» WHAT IS REQUIRED
Everything from the line containing "run_parsed env received" through the last line of the records below should be printed exactly, please, and nothing else.
======
(** The phase once the list is parsed. *)
Definition run_parsed (env : ActionEnv) (received : option ReceivedMessage) (state : StateInit)
    (inspect bounce : bool) (p : ActionPhase) (l : list (option OutAction)) : ExM ActionResult :=
  let* s := gets id in
  match run_actions env l 0 (context_start s received state inspect p) with
  | (Err ActionPanic, _) => raise UnwrapPanic
  | (Err ActionFailed, c) =>
      let* c := apply_fine_on_error (report_failure c) in
      ret (mkActionFull (action_phase c) (action_fine c) false (bounce || need_bounce_on_fail c),
           received_message c, None)
  | (Ok _, c) =>
      let* fits := check_new_state c in
      if fits then
        let* c := finish_actions c in
        ret (mkActionFull (action_phase c) (action_fine c) false bounce, received_message c,
             public_libs_diff c)
      else
        let* c := apply_fine_on_error c in
        let c := on_phase (set_code StateOutOfLimits) c in
        ret (mkActionFull (action_phase c) (action_fine c) true (bounce || need_bounce_on_fail c),
             received_message c, None)
  end.

Definition action_phase_ (received : option ReceivedMessage) (original : CurrencyCollection)
    (state : StateInit) (actions : Cell) (gas_fees : Z) (inspect : bool) : ExM ActionResult :=
  let* s := gets id in
  let env := mkEnv (address s) (special_account s) original gas_fees in
  let p := phase_start actions in
  match unpack_list (Z.to_nat MAX_ACTIONS) actions 0 [] with
  | Err (code, arg) =>
      ret (mkActionFull (set_result code (Some arg) p) 0 false false, received, None)
  | Ok (list, total) =>
      let* parsed := types (parse_actions (rev list) 0 0 []) in
      match parsed with
      | Err (idx, bounce, skipped) =>
          let p := set_result ActionInvalid (Some idx) (set_totals false total skipped p) in
          ret (mkActionFull p 0 false bounce, received, None)
      | Ok (l, skipped) =>
          run_parsed env received state inspect false (set_totals true total skipped p) l
      end
  end.
End ActionPhase.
======
» SOLUTION TO THIS TASK
          run_parsed env received state inspect false (set_totals true total skipped p) l
      end
  end.
End ActionPhase.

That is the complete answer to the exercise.